■ Problem to solve ■
Pick the lines holding the string "then" out of the records and copy them.

[Saved entries]
*****
(** The view in the middle of a loop. *)
Lemma mid_pin dst l sz lbs d k x A : log_ok l sz lbs -> lbs !! k = Some x ->
  (ba_pin A = list_to_set lbs \/ ba_pin A = ∅) ->
  let A' := puts (take k (step_writes dst (start l) lbs d)) A in
  (start l + Z.of_nat k + 1 ∉ ba_pin A') /\
  (size (ba_pin A') <= if decide (ba_pin A = ∅) then 0 else length lbs)%nat /\
  (x ∈ ba_pin A' \/ ba_pin A = ∅ /\ ba_pin A' = ∅).
Proof.
  intros Hl Hk Hpin A'. assert (x ∈ lbs) as Hx by (by eapply list_elem_of_lookup_2).
  assert (in_log l (start l + Z.of_nat k + 1)) as Hlog.
  { apply lookup_lt_Some in Hk. destruct (lo_len _ _ _ Hl). unfold in_log. lia. }
  destruct (lo_home _ _ _ Hl x Hx) as [_ Hxl].
  unfold A'. rewrite puts_pin. split; [|split].
  - destruct Hpin as [->| ->]; [|set_solver]. intros [Hin%elem_of_list_to_set _]%elem_of_difference.
    by apply (lo_home _ _ _ Hl) in Hin as [_ ?].
  - etrans; [apply subseteq_size, subseteq_difference_l; reflexivity|].
    case_decide as Hd; [by rewrite Hd, size_empty|]. destruct Hpin as [->|]; [|done].
    rewrite size_list_to_set by apply Hl. done.
  - destruct Hpin as [->| ->]; [left|right; set_solver]. apply elem_of_difference.
    split; [by apply elem_of_list_to_set|]. intros Hin%elem_of_list_to_set.
    eapply step_take in Hin; [|exact Hl]. destruct dst; [done|]. eapply take_fresh; eauto. apply Hl.
Qed.

Lemma wp_two_step dst s A x y i : c_rep (cache s) A -> ba_held A = ∅ ->
  ldev (lg s) = 1 -> 0 <= i < LOGSIZE -> (lh_block (lg s)).[i] = y -> start (lg s) + i + 1 = x ->
  0 <= x < c_size (cache s) -> 0 <= y < c_size (cache s) -> c_size (cache s) <= 2147483648 ->
  x <> y -> (x ∉ ba_pin A) -> Z.of_nat (size (ba_pin A)) < NBUF -> (y ∈ ba_pin A \/ ba_pin A = ∅) ->
  wp (two_step dst i)
    (fun _ s' => kept s s' /\ c_rep (cache s') (if dst then ba_put x (ba_cur A y) A
                                                 else ba_put y (ba_cur A x) A)) s.
Proof.
  intros Hr He Hdev Hi Hy Hx Hxs Hys Hsz Hne Hxp Hpn Hyp.
  assert (u32 (lh_block (lg s)).[i] = y) as Hyb by (rewrite Hy; wrap_lia).
  pose proof (wp_two_blocks s A x y i dst Hr He Hi Hyb Hxs Hys Hne Hxp Hpn Hyp) as H2.
  destruct dst; apply wp_bind, wp_gets; rewrite Hdev, Hx, (u32_small x) by lia; exact H2.
Qed.

(** Both loops write [step_writes]. *)
Lemma wp_two_loop dst s A lbs : c_rep (cache s) A -> ba_held A = ∅ ->
  log_ok (lg s) (c_size (cache s)) lbs ->
  (ba_pin A = ∅ \/ ba_pin A = list_to_set lbs /\ Z.of_nat (length lbs) < NBUF) ->
  (dst = true -> ba_pin A = list_to_set lbs) ->
  wp (for_up 0 (lh_n (lg s)) (two_step dst)) (fun _ s' => kept s s' /\
    c_rep (cache s') (puts (step_writes dst (start (lg s)) lbs (ba_cur A)) A)) s.
Proof.
  intros Hr He Hl Hpin Hdst. rewrite (lo_n _ _ _ Hl).
  set (ws := step_writes dst (start (lg s)) lbs (ba_cur A)).
  apply (wp_for_up (fun k s' => kept s s' /\ c_rep (cache s') (puts (take (Z.to_nat k) ws) A))).
  - done.
  - intros k s' Hk [[Kl Ks] Hr']. set (kn := Z.to_nat k) in *.
    destruct (lookup_lt_is_Some_2 lbs kn) as [y Hy]; [lia|].
    assert (ba_pin A = list_to_set lbs \/ ba_pin A = ∅) as Hpin' by tauto.
    destruct (mid_pin dst _ _ _ (ba_cur A) kn y A Hl Hy Hpin') as (H1 & H2 & H3). fold ws in H1, H2, H3.
    set (A' := puts (take kn ws) A) in *.
    assert (y ∈ lbs) as Hyl by (by eapply list_elem_of_lookup_2).
    destruct (lo_home _ _ _ Hl y Hyl) as [Hys Hyn]. destruct (lo_len _ _ _ Hl) as [Hlen1 Hlen2].
    pose proof (lo_start _ _ _ Hl). pose proof (lo_size _ _ _ Hl). pose proof (lo_sz _ _ _ Hl).
    assert (in_log (lg s) (start (lg s) + Z.of_nat kn + 1)) as Hxl.
    { unfold in_log. lia. }
    eapply wp_mono; [|apply (wp_two_step dst s' A' (start (lg s) + Z.of_nat kn + 1) y); rewrite ?Kl, ?Ks].
    { intros _ s'' [[Kl' Ks'] Hr'']. split; [split; congruence|].
      replace (Z.to_nat (k + 1)) with (S kn) by lia.
      pose proof (step_lookup dst (start (lg s)) lbs (ba_cur A) kn y Hy) as Hw. fold ws in Hw.
      rewrite (take_S_r _ _ _ Hw), puts_app. fold A'. cbn [puts foldl].
      assert (forall n, (if dst then ~ in_log (lg s) n else in_log (lg s) n) -> ba_cur A' n = ba_cur A n) as Hc.
      { intros n Hn. unfold A'. rewrite puts_cur. apply apply_notin. intros Hin.
        eapply step_take in Hin; [|exact Hl]. destruct dst; [done|].
        apply subseteq_take, (lo_home _ _ _ Hl) in Hin as [_ ?]. done. }
      destruct dst; cbn [fst snd]; rewrite <- Hc by done; exact Hr''. }
    all: try done; try lia.
    + unfold A'. by rewrite puts_held.
    + apply Hl.
    + replace k with (Z.of_nat kn) by lia. by apply (lo_blk _ _ _ Hl).
    + intros E. by rewrite E in Hxl.
    + case_decide; [unfold NBUF, MAXOPBLOCKS; lia|]. destruct Hpin as [?|[_ ?]]; [done|lia].
    + naive_solver.
  - intros s' [K Hr']. rewrite Z.max_r, Nat2Z.id in Hr' by lia.
    rewrite take_ge in Hr' by (unfold ws; rewrite step_length; lia). done.
Qed.

(** ** The header *)

Lemma ba_set_set n v v' A : ba_set n v (ba_set n v' A) ≡ ba_set n v A.
Proof. repeat split; cbn; try done. intros m. unfold fupd. by repeat case_decide. Qed.

Lemma put_equiv A b n v : ba_held A = ∅ ->
  ba_drop b (ba_write n (ba_set n v (ba_hold b n A))) ≡ ba_put n v A.
Proof.
  intros He. repeat split; cbn; rewrite ?fupd_eq, ?He; try done. apply map_empty. intros i.
  rewrite lookup_delete, lookup_insert. by repeat case_decide.
Qed.

Lemma drop_equiv A b n : ba_held A = ∅ -> ba_drop b (ba_hold b n A) ≡ A.
Proof.
  intros He. repeat split; cbn; rewrite ?He; try done. apply map_empty. intros i.
  rewrite lookup_delete, lookup_insert. by repeat case_decide.
Qed.

Lemma wp_write_head s A : c_rep (cache s) A -> ba_held A = ∅ -> ldev (lg s) = 1 ->
  0 <= start (lg s) < c_size (cache s) -> c_size (cache s) <= 2147483648 ->
  0 <= lh_n (lg s) <= LOGSIZE -> Z.of_nat (size (ba_pin A)) < NBUF ->
  wp write_head (fun _ s' => kept s s' /\
    c_rep (cache s') (ba_put (start (lg s)) (hdr (lg s) (ba_cur A (start (lg s)))) A)) s.
Proof.
  intros Hr He Hdev Hst Hsz Hn Hpn. set (l := lg s) in *.
  apply wp_bind, wp_gets. fold l. rewrite Hdev, (u32_small (start l)) by lia.
  apply wp_bind. eapply lwp_bread; [exact Hr|done|by apply held_none| |].
  { right. rewrite He, map_size_empty. lia. }
  intros b s1 K1 Hb R1. set (A1 := ba_hold b (start l) A) in *.
  assert (ba_held A1 !! b = Some (start l)) as Hh by apply lookup_insert_eq.
  apply wp_bind. eapply lwp_data; [exact R1|exact Hh|]. cbn [A1 ba_hold ba_cur].
  set (d := set_hd_n (lh_n l) (ba_cur A (start l))).
  apply wp_bind. eapply lwp_set_data; [exact R1|exact Hh|]. intros s2 K2 R2. fold d in R2.
  set (f := fun i => (lh_block l).[i]).
  apply wp_bind, (wp_for_up (fun k s' => kept s s' /\
    c_rep (cache s') (ba_set (start l) (hdr_blocks f (Z.to_nat k) d) A1))).
  - split; [by eapply kept_trans|exact R2].
  - intros k s3 Hk [K3 R3]. assert (lg s3 = l) as E3 by apply K3.
    apply wp_bind, wp_lh_get; [lia|]. apply wp_bind. eapply lwp_data; [exact R3|exact Hh|].
    cbn [ba_cur ba_set]. rewrite fupd_eq, E3. eapply lwp_set_data; [exact R3|exact Hh|].
    intros s4 K4 R4. split; [by eapply kept_trans|]. rewrite ba_set_set in R4.
    replace (Z.to_nat (k + 1)) with (S (Z.to_nat k)) by lia.
    rewrite hdr_blocks_S, Z2Nat.id by lia. exact R4.
  - intros s3 [K3 R3]. rewrite Z.max_r in R3 by lia.
    apply wp_bind. eapply lwp_bwrite; [exact R3|exact Hh|]. intros s4 K4 R4.
    eapply lwp_brelse; [exact R4|exact Hh| |].
    { right. cbn. by rewrite !fupd_eq. }
    intros s5 K5 R5. split; [eauto using kept_trans|].
    eapply rep_equiv; [exact R5|by apply put_equiv].
Qed.

(** The in-memory header after [read_head]. *)
Definition loaded (l l' : log) (h : memory) : Prop :=
  l' = with_lh_block (lh_block l') (with_lh_n (hd_n h) l) /\
  forall i, 0 <= i < hd_n h -> (lh_block l').[i] = hd_block h i.

Lemma wp_read_head s A : c_rep (cache s) A -> ba_held A = ∅ -> ldev (lg s) = 1 ->
  0 <= start (lg s) < c_size (cache s) -> c_size (cache s) <= 2147483648 ->
  (start (lg s) ∉ ba_pin A) -> hd_n (ba_cur A (start (lg s))) <= LOGSIZE ->
  Z.of_nat (size (ba_pin A)) < NBUF ->
  wp read_head (fun _ s' => c_size (cache s') = c_size (cache s) /\ c_rep (cache s') A /\
    loaded (lg s) (lg s') (ba_cur A (start (lg s)))) s.
Proof.
  intros Hr He Hdev Hst Hsz Hsp Hn Hpn. set (l := lg s) in *. set (h := ba_cur A (start l)) in *.
  apply wp_bind, wp_gets. fold l. rewrite Hdev, (u32_small (start l)) by lia.
  apply wp_bind. eapply lwp_bread; [exact Hr|done|by apply held_none| |].
  { right. rewrite He, map_size_empty. lia. }
  intros b s1 [K1 Z1] Hb R1. set (A1 := ba_hold b (start l) A) in *.
  assert (ba_held A1 !! b = Some (start l)) as Hh by apply lookup_insert_eq.
  apply wp_bind. eapply lwp_data; [exact R1|exact Hh|]. cbn [A1 ba_hold ba_cur]. fold h.
  apply wp_bind, wp_modify. cbn [lg cache].
  apply wp_bind, (wp_for_up (fun k s' => c_size (cache s') = c_size (cache s) /\ c_rep (cache s') A1 /\
    lg s' = with_lh_block (lh_block (lg s')) (with_lh_n (hd_n h) l) /\
    (forall i, 0 <= i < k -> (lh_block (lg s')).[i] = hd_block h i))).
  - cbn. rewrite K1. repeat split; [done..|lia].
  - intros k s2 Hk (Z2 & R2 & E2 & B2). apply wp_bind. eapply lwp_data; [exact R2|exact Hh|].
    cbn [A1 ba_hold ba_cur]. fold h. unfold lh_set. apply wp_aset; [lia|]. cbn.
    split; [done|]. split; [done|]. split; [by rewrite E2|].
    intros i Hi. rewrite asel_insert. case_decide; [by subst|]. apply B2. lia.
  - intros s2 (Z2 & R2 & E2 & B2). eapply lwp_brelse; [exact R2|exact Hh| |].
    { right. cbn. eapply c_clean_ok; [exact Hr|done|by apply held_none]. }
    intros s3 [K3 Z3] R3. split; [congruence|]. split; [eapply rep_equiv; [exact R3|by apply drop_equiv]|].
    unfold loaded. rewrite K3. split; [done|]. intros i Hi. apply B2. lia.
Qed.

(** ** [commit] *)

Definition home_writes (lbs : list Z) (cur : Z -> memory) : list (Z * memory) :=
  (fun b => (b, cur b)) <$> lbs.

(** The disk writes of [commit]: the log, the header, the home locations, and
    the empty header. *)
Definition commit_writes (l : log) (lbs : list Z) (cur : Z -> memory) : list (Z * memory) :=
  let h := hdr l (cur (start l)) in
  log_writes (start l) lbs cur ++ (start l, h) :: home_writes lbs cur ++
  [(start l, set_hd_n 0 h)].

Lemma home_fst lbs cur : (home_writes lbs cur).*1 = lbs.
Proof. unfold home_writes. rewrite <- list_fmap_compose. apply list_fmap_id. Qed.

Lemma inst_home st lbs (d cur : Z -> memory) :
  (forall i b, lbs !! i = Some b -> d (st + Z.of_nat i + 1) = cur b) ->
  inst_writes st lbs d = home_writes lbs cur.
Proof.
  intros Hd. apply list_eq. intros i. unfold inst_writes, home_writes.
  rewrite list_lookup_imap, list_lookup_fmap. destruct (lbs !! i) as [b|] eqn:E; cbn; [|done].
  by rewrite (Hd i b).
Qed.

(** The contents of the log blocks once [write_log] has run. *)
Lemma log_written l sz lbs (d cur : Z -> memory) i b : log_ok l sz lbs -> lbs !! i = Some b ->
  apply_writes (log_writes (start l) lbs cur) d (start l + Z.of_nat i + 1) = cur b.
Proof.
  intros Hl Hi. eapply (apply_in _ _ i); [apply log_nodup|].
  unfold log_writes. by rewrite list_lookup_imap, Hi.
Qed.

Lemma log_start l lbs (d cur : Z -> memory) :
  apply_writes (log_writes (start l) lbs cur) d (start l) = d (start l).
Proof. apply apply_notin. rewrite log_fst. lia. Qed.

Lemma start_home l sz lbs : log_ok l sz lbs -> start l ∉ lbs.
Proof.
  intros Hl Hin. destruct (lo_home _ _ _ Hl _ Hin) as [_ Hn]. apply Hn.
  destruct (lo_len _ _ _ Hl). unfold in_log. lia.
Qed.

Lemma start_range l sz lbs : log_ok l sz lbs -> 0 <= start l < sz.
Proof. intros []. lia. Qed.

Lemma log_ok_n l sz lbs : log_ok l sz lbs -> 0 <= lh_n l <= LOGSIZE.
Proof. intros []. lia. Qed.

Lemma pin_size_le A B : ba_pin B ⊆ ba_pin A -> Z.of_nat (size (ba_pin A)) < NBUF ->
  Z.of_nat (size (ba_pin B)) < NBUF.
Proof. intros Hsub%subseteq_size. lia. Qed.

(** The first half of [commit]: the log blocks, then the header. *)
Lemma wp_log_phase s A lbs : c_rep (cache s) A -> ba_held A = ∅ ->
  log_ok (lg s) (c_size (cache s)) lbs -> ba_pin A = list_to_set lbs ->
  Z.of_nat (length lbs) < NBUF ->
  wp (write_log ;;; write_head) (fun _ s' => kept s s' /\
    c_rep (cache s') (puts (log_writes (start (lg s)) lbs (ba_cur A) ++
      [(start (lg s), hdr (lg s) (ba_cur A (start (lg s))))]) A)) s.
Proof.
  intros Hr He Hl Hpin Hlen. set (l := lg s) in *.
  pose proof (start_range _ _ _ Hl) as Hst. pose proof (log_ok_n _ _ _ Hl) as Hn.
  assert (Z.of_nat (size (ba_pin A)) < NBUF) as Hpn.
  { rewrite Hpin, size_list_to_set by apply Hl. lia. }
  apply wp_bind, wp_bind, wp_gets. fold l.
  eapply wp_mono; [|apply (wp_two_loop true s A lbs); [done..|by right|done]].
  intros _ s1 [[K1 Z1] R1]. fold l in K1, R1. cbn [step_writes] in R1.
  set (A1 := puts (log_writes (start l) lbs (ba_cur A)) A) in *.
  assert (ba_cur A1 (start l) = ba_cur A (start l)) as C1.
  { unfold A1. rewrite puts_cur. apply log_start. }
  eapply wp_mono; [|apply (wp_write_head s1 A1); rewrite ?K1, ?Z1; try done].
  - intros _ s2 [[K2 Z2] R2]. rewrite K1, C1 in R2. split; [unfold kept; fold l; split; congruence|].
    rewrite puts_app. exact R2.
  - unfold A1. by rewrite puts_held.
  - apply Hl.
  - apply Hl.
  - eapply pin_size_le; [|exact Hpn]. unfold A1. rewrite puts_pin. set_solver.
Qed.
*****
■ Written solution ■
  (size (ba_pin A') <= if decide (ba_pin A = ∅) then 0 else length lbs)%nat /\
    (fun _ s' => kept s s' /\ c_rep (cache s') (if dst then ba_put x (ba_cur A y) A
      assert (forall n, (if dst then ~ in_log (lg s) n else in_log (lg s) n) -> ba_cur A' n = ba_cur A n) as Hc.
(** The first half of [commit]: the log blocks, then the header. *)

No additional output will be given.